Every line in the following data that has "Hdiv" counts toward the total; state that total alone.

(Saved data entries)
^^^^
Lemma div_round_ok s0 s left ml right mr res n t e (Q : Z * Z * Z → mem → Prop) :
  let k := ml - mr - t in
  div_state s0 s left ml right mr res n t e → 0 ≤ k → t < n → 0 < mr → 0 < left → 0 < right → wf s0 →
  s0 !!! (right + (mr - 1)) ≠ 0 → live s0 left ml → live s0 right mr → live s0 res n →
  apart left ml right mr → apart res n right mr → apart res n left ml →
  (∀ e' s', div_state s0 s' left ml right mr res n (t + 1) e' → Q (res + (t + 1), left + (k - 1), left + e' - 1) s') →
  wpp (let lsize := left + e - 1 - (left + k) + 1 in
      mult ← with_block garbage (mr + 1) (λ buff,
        mult ← math_memory_div_once (left + k) lsize right mr buff (mr + 1);
        (if negb (mult =? 0) then math_memory_sub (left + k) lsize buff (mr + 1) 0 0;; mret tt else mret tt);;
        mret mult);
      wr (res + t) mult;;
      left_last ← ploop (bytes_fuel lsize) (λ left_last,
        if left + k <? left_last then
          b ← rd left_last;
          if b =? 0 then mret (inl (left_last - 1)) else mret (inr left_last)
        else mret (inr left_last)) (left + e - 1);
      mret (res + t + 1, left + k - 1, left_last)) s Q.
Proof.
  intros k [W Ht He Hz Hh E] Hk Htn Hmr Hl0 Hr0 Hs0 Htop Hl Hrt Hrs A1 A2 A3 HQ. cbv zeta in *.
  replace (Z.max 0 (ml - mr + 1 - t)) with (k + 1) in * by lia. replace (left + e - 1 - (left + k) + 1) with (e - k) by lia.
  set (R := val s0 right mr) in *.
  assert (val s right mr = R) as VR by (by apply (writes2_val _ _ _ _ _ _ _ _ W)).
  assert (s !!! (right + (mr - 1)) = s0 !!! (right + (mr - 1))) as Ht' by (apply (writes2_total _ _ _ _ _ _ _ W); unfold apart in *; lia).
  assert (live s (left + k) (e - k) ∧ live s left ml) as [Hlw Hlm].
  { split; [eapply live_le; [eapply writes2_live; [exact W|exact Hl]|lia..]|by eapply writes2_live]. }
  set (L := val s (left + k) (e - k)).
  assert (L = val s (left + k) (ml - k)) as EL.
  { symmetry. apply zeros_val; [lia|]. intros i Hi. rewrite <-Z.add_assoc. apply Hz. lia. }
  assert (val s (left + k) (ml - k) = s !!! (left + k) + 256 * val s (left + (k + 1)) (ml - (k + 1))) as ES.
  { replace (ml - k) with (ml - (k + 1) + 1) by lia. rewrite val_cons by lia. do 2 f_equal. f_equal. lia. }
  pose proof (wf_total s (left + k) (writes2_wf _ _ _ _ _ _ W)) as Hb. unfold byte_ok in Hb.
  assert (L < 256 * R) as HLR by lia. pose proof (val_range s (left + k) (e - k) (writes2_wf _ _ _ _ _ _ W) ltac:(lia)) as HL. fold L in HL.
  assert (0 < R) as HR by lia. pose proof (Z.div_mod L R ltac:(lia)) as Hdm. pose proof (Z.mod_pos_bound L R HR) as Hmod.
  apply wpp_bind, div_digit_ok; try done; [by rewrite Ht'|lia|apply W|by eapply writes2_live|lia|by rewrite VR|].
  rewrite VR. fold L. intros s1 W1 V1. apply wpp_bind, wpp_wr.
  { eapply writes_live; [exact W1|eapply writes2_live; [exact W|exact Hrs]|lia]. }
  assert (byte_ok (L / R)) as Hq by (split; [apply Z.div_pos; lia|apply Z.div_lt_upper_bound; lia]). rewrite u8_id by done.
  set (s2 := <[res + t := L / R]> s1).
  assert (∀ a, left ≤ a < left + ml → s2 !!! a = s1 !!! a) as E2.
  { intros a Ha. apply lookup_total_insert_ne. unfold apart in A3. lia. }
  assert (writes2 s0 s2 left ml res n) as W2.
  { eapply (writes2_r s0 s1); [eapply writes2_l; [exact W|eapply writes_le; [exact W1|lia..]]|].
    apply writes_insert; [apply writes_refl, W1|lia| |done]. eapply writes_live; [exact W1|eapply writes2_live; [exact W|exact Hrs]|lia]. }
  assert (val s2 (left + k) (e - k) = L mod R) as V2.
  { rewrite <-V1. apply val_ext. intros i Hi. apply E2. lia. }
  assert (∀ i, e ≤ i < ml → s2 !!! (left + i) = 0) as Hz2.
  { intros i Hi. rewrite E2 by lia. rewrite (writes_total _ _ _ _ _ W1) by lia. by apply Hz. }
  assert (val s2 left k = val s left k) as Vlow.
  { rewrite <-(writes_val _ _ _ _ left k W1) by (unfold apart; lia). apply val_ext. intros i Hi. apply E2. lia. }
  assert (val s2 (left + k) (ml - k) = L mod R) as Vhigh.
  { rewrite <-V2. apply zeros_val; [lia|]. intros i Hi. rewrite <-Z.add_assoc. apply Hz2. lia. }
  apply wpp_bind. replace (left + e - 1) with (left + k + (e - k) - 1) by lia.
  apply trim_ok; [lia|eapply live_le; [eapply writes2_live; [exact W2|exact Hl]|lia..]|]. intros w' Hw' Hd Hzw. apply wpp_ret.
  replace (res + t + 1) with (res + (t + 1)) by lia. replace (left + k - 1) with (left + (k - 1)) by lia.
  replace (left + k + w' - 1) with (left + (k + w') - 1) by lia. apply HQ.
  assert (∀ i, k + w' ≤ i < ml → s2 !!! (left + i) = 0) as Hz3.
  { intros i Hi. destruct (Z.lt_ge_cases i e); [|apply Hz2; lia]. pose proof (Hzw (i - k) ltac:(lia)) as H1. rewrite <-H1. f_equal. lia. }
  split; cbv zeta; replace (Z.max 0 (ml - mr + 1 - (t + 1))) with k by lia; fold R; [done|lia| |done|lia|].
  - destruct Hd as [->|Hd]; [lia|]. assert (w' ≤ mr); [|lia]. destruct (Z.le_gt_cases w' mr); [done|].
    assert (val s2 (left + k) w' = L mod R) as Vw.
    { rewrite <-Vhigh. symmetry. apply zeros_val; [lia|]. intros i Hi. rewrite <-Z.add_assoc. apply Hz3. lia. }
    pose proof (val_top s2 (left + k) w' (writes2_wf _ _ _ _ _ _ W2) ltac:(lia)) as [Etop Btop].
    pose proof (wf_total s2 (left + k + (w' - 1)) (writes2_wf _ _ _ _ _ _ W2)) as Hbt. unfold byte_ok in Hbt.
    pose proof (val_range s0 right mr Hs0 ltac:(lia)) as HRr. fold R in HRr. pose proof (Z.pow_le_mono_r 256 mr (w' - 1)). nia.
  - replace (Z.to_nat (t + 1)) with (S (Z.to_nat t)) by lia. cbn [rnum]. rewrite Z2Nat.id by lia.
    unfold s2 at 2. rewrite lookup_total_insert_eq.
    rewrite (rnum_ext s2 s res (Z.to_nat t)).
    + rewrite E. replace ml with (k + (ml - k)) at 1 2 by lia. rewrite !val_app, Vhigh, Vlow, <-EL, pow_succ by lia.
      rewrite Hdm at 1. ring.
    + intros i Hi. unfold s2. rewrite lookup_total_insert_ne by lia. apply (writes_total _ _ _ _ _ W1). unfold apart in A3. lia.
Qed.

Lemma math_memory_div_unsigned_ok left lsize right rsize res n s (Q : Z → mem → Prop) :
  let L := val s left lsize in let R := val s right rsize in
  0 ≤ lsize ≤ n → 0 ≤ rsize → 0 < left → 0 < right → 0 < res → 0 < R → wf s →
  live s left lsize → live s right rsize → live s res n →
  apart left lsize right rsize → apart res n right rsize → apart res n left lsize →
  (∀ c s', writes2 s s' left lsize res n → val s' res n = L / R → val s' left lsize = L mod R → Q c s') →
  wpp (math_memory_div_unsigned left lsize right rsize res n) s Q.
Proof.
  intros L R Hls Hrs Hl0 Hr0 Hres0 HR Hs Hl Hrt Hrn A1 A2 A3 HQ. unfold math_memory_div_unsigned.
  apply wpp_bind, math_memory_shrink_ok; [lia|done|]. intros ml Sl.
  apply wpp_bind, math_memory_shrink_ok; [done|done|]. intros mr Sr.
  pose proof (sig_range _ _ _ _ Sl) as Rl. pose proof (sig_range _ _ _ _ Sr) as Rr.
  cbv zeta. replace (right + mr - 1 - right + 1) with mr by lia.
  assert (val s left ml = L ∧ val s right mr = R) as [EL ER] by (split; symmetry; [apply (sig_val _ _ _ _ Sl)|apply (sig_val _ _ _ _ Sr)]).
  assert (0 < mr) as Hmr.
  { destruct (Z.eq_dec mr 0) as [->|]; [|lia]. rewrite val_0 in ER by lia. lia. }
  assert (live s left ml ∧ live s right mr) as [Hlm Hrm] by (split; eapply live_le; [exact Hl|lia|lia|exact Hrt|lia|lia]).
  apply wpp_bind.
  apply (wpp_while (λ t x s', ∃ e, x = (res + t, left + (ml - mr - t), left + e - 1) ∧ t ≤ n ∧ div_state s s' left ml right mr res n t e) n);
    [|exists ml|unfold bytes_fuel; lia|lia].
  - intros t x s1 Ht (e & -> & Htn & D). cbv beta iota.
    destruct ((left <=? left + (ml - mr - t)) && (res + t <? res + n)) eqn:Hgo.
    + apply andb_true_iff in Hgo as [Hk%Z.leb_le Hlt%Z.ltb_lt]. split; [lia|].
      apply (div_round_ok s s1 left ml right mr res n t e); try done; try lia; [by apply (sig_top _ _ _ _ Sr)|unfold apart in *; lia..|].
      intros e' s2 D2. exists e'. split_and!; [f_equal; f_equal; lia|lia|done].
    + destruct D as [W Ht2 He Hz Hh E]. cbv zeta in *.
      assert (ml - mr - t < 0) as Hneg by (apply andb_false_iff in Hgo as [Hgo%Z.leb_gt|Hgo%Z.ltb_ge]; lia).
      replace (Z.max 0 (ml - mr + 1 - t)) with 0 in * by lia. rewrite Z.add_0_r, Z.sub_0_r, EL, ER, Z.pow_0_r, Z.mul_1_r in *.
      pose proof (writes2_live _ _ _ _ _ _ _ _ W Hrn) as Hrn1. pose proof (writes2_wf _ _ _ _ _ _ W) as Hw1.
      replace (res + t - res) with t by lia. apply wpp_bind, math_memory_exchange_ok; cbn [negb andb Z.eqb]; [lia|done|eapply live_le; [exact Hrn1|lia..]|eapply live_le; [exact Hrn1|lia..]|by left|].
      intros s2 W2 Rev. assert (val s2 res t = rnum s1 res (Z.to_nat t)) as V2.
      { unfold val. apply reversed_num. by rewrite Z2Nat.id by lia. }
      apply wpp_bind, (fill_zero_ok _ _ _ _ s1); [lia|done|done|unfold bytes_fuel; lia|]. intros s3 W3 V3. apply wpp_ret.
      assert (writes2 s s3 left ml res n) as W4 by (by eapply writes2_r).
      assert (val s3 left ml = val s1 left ml) as V4 by (apply (writes_val _ _ _ _ _ _ W3); unfold apart in *; lia).
      pose proof (val_range s1 left ml Hw1 ltac:(lia)) as HV.
      assert (L / R = rnum s1 res (Z.to_nat t)) as Hdiv by (symmetry; apply (Z.div_unique_pos _ _ _ (val s1 left ml)); lia).
      assert (L mod R = val s1 left ml) as Hmod by (symmetry; apply (Z.mod_unique_pos _ _ (rnum s1 res (Z.to_nat t))); lia).
      apply HQ.
      * destruct W4 as [Wo Wd Ww]. split; [|done|done]. intros a Ha1 Ha2. apply Wo; lia.
      * by rewrite V3, V2, Hdiv.
      * rewrite Hmod, <-V4. apply zeros_val; [lia|]. intros i Hi.
        rewrite (writes2_total _ _ _ _ _ _ (left + i) W4); [by apply (sig_zero _ _ _ _ Sl)|lia|unfold apart in *; lia].
  - split_and!; [apply (f_equal2 pair); [apply (f_equal2 pair)|]; lia|lia|]. split; cbv zeta.
    + by apply writes2_refl.
    + lia.
    + lia.
    + lia.
    + rewrite Z.sub_0_r, ER. destruct (Z.le_gt_cases mr ml).
      * replace (Z.max 0 (ml - mr + 1)) with (ml - mr + 1) by lia.
        pose proof (val_range s (left + (ml - mr + 1)) (ml - (ml - mr + 1)) Hs ltac:(lia)) as H1.
        replace (256 ^ (ml - (ml - mr + 1))) with (256 ^ (mr - 1)) in H1 by (f_equal; lia).
        pose proof (sig_lower _ _ _ _ Hs Sr Hmr). lia.
      * replace (Z.max 0 (ml - mr + 1)) with 0 by lia. rewrite Z.add_0_r, Z.sub_0_r.
        pose proof (val_range s left ml Hs ltac:(lia)). pose proof (sig_lower _ _ _ _ Hs Sr Hmr). pose proof (Z.pow_le_mono_r 256 ml (mr - 1)). lia.
    + change (Z.to_nat 0) with 0%nat. cbn [rnum]. lia.
Qed.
^^^^
__Solution below__: 2